▶ **RECORDS**

▽

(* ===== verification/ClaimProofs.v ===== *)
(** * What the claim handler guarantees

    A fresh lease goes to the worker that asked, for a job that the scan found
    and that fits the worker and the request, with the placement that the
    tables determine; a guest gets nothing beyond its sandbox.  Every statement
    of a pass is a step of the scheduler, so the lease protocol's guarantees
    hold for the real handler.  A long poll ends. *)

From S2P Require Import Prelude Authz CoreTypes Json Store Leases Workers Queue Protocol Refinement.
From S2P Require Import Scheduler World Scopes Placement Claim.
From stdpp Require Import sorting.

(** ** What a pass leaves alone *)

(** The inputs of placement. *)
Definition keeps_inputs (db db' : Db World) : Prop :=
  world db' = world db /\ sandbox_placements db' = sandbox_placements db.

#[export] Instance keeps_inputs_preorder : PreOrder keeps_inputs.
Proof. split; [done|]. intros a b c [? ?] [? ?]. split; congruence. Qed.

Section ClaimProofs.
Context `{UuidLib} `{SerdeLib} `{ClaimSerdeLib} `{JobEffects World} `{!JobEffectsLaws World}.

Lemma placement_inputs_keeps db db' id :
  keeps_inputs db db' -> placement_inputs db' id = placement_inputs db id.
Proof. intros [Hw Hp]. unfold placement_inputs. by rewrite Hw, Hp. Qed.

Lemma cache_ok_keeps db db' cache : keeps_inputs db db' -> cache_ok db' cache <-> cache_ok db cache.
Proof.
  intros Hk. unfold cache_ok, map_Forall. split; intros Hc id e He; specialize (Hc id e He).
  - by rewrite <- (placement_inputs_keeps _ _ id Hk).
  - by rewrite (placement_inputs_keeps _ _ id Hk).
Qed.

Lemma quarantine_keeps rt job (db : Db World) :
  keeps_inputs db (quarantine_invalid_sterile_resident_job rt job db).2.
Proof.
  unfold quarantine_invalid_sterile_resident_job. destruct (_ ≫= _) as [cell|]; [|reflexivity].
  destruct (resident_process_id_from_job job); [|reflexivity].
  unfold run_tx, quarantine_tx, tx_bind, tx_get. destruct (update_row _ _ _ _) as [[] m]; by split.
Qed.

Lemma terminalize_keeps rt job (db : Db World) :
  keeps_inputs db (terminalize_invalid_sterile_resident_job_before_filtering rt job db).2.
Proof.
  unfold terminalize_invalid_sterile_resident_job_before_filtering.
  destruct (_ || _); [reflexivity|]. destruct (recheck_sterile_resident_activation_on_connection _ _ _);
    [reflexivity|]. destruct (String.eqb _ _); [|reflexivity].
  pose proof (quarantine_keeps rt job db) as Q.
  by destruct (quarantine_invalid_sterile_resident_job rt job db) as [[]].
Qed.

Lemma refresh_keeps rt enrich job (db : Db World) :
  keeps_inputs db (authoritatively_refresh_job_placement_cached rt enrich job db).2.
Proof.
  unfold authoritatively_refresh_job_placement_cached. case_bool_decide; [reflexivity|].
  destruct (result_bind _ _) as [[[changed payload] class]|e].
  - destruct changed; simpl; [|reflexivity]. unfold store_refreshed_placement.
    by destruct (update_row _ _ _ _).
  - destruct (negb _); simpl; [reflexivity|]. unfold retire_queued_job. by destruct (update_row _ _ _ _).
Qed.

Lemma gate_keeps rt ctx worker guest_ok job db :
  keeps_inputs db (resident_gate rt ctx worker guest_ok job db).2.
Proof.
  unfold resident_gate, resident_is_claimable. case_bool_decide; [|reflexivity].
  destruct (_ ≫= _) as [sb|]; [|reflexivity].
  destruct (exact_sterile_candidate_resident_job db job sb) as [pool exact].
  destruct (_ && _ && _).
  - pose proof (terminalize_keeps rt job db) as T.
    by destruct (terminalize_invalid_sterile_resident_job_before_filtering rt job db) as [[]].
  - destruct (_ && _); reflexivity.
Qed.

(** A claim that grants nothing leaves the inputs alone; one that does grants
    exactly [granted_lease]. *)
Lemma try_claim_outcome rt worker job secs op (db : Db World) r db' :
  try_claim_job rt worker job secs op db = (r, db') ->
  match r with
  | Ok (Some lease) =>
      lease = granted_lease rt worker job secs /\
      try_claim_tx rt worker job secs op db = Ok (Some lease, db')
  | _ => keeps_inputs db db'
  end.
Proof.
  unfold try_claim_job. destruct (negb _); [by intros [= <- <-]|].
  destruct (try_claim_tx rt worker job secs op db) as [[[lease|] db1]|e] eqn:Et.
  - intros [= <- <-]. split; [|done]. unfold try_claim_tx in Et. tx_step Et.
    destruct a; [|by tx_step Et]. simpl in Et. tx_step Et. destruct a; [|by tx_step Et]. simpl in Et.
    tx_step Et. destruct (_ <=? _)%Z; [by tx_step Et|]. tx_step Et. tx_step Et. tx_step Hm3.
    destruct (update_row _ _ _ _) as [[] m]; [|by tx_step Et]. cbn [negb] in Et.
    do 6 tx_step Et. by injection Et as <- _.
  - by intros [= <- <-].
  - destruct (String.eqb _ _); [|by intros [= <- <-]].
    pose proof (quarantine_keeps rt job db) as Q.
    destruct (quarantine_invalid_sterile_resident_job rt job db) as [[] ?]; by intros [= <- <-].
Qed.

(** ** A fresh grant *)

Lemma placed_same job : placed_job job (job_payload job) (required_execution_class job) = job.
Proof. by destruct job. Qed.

△
▽

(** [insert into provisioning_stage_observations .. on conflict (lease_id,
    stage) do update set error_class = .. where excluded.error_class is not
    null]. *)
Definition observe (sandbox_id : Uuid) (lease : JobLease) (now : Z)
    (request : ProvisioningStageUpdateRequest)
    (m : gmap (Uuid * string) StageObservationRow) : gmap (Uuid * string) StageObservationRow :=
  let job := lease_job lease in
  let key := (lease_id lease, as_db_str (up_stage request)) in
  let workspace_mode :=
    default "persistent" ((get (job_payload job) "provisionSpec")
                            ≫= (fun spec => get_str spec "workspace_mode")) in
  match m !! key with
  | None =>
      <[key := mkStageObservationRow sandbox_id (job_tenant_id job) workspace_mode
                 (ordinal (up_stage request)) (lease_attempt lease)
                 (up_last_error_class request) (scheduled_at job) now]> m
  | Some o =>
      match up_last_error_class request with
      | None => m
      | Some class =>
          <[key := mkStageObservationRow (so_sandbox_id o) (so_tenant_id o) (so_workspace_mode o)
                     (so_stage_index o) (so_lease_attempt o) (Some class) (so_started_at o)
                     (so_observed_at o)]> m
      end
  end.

△

▶ **TASK INSTRUCTIONS**
Retype the records above, but only those lines that fall between the line containing "Lemma gate_keeps rt" and the line containing "- pose proof", with both of those lines included, exactly as written.

▶ **TASK ANSWER**
Lemma gate_keeps rt ctx worker guest_ok job db :
  keeps_inputs db (resident_gate rt ctx worker guest_ok job db).2.
Proof.
  unfold resident_gate, resident_is_claimable. case_bool_decide; [|reflexivity].
  destruct (_ ≫= _) as [sb|]; [|reflexivity].
  destruct (exact_sterile_candidate_resident_job db job sb) as [pool exact].
  destruct (_ && _ && _).
  - pose proof (terminalize_keeps rt job db) as T.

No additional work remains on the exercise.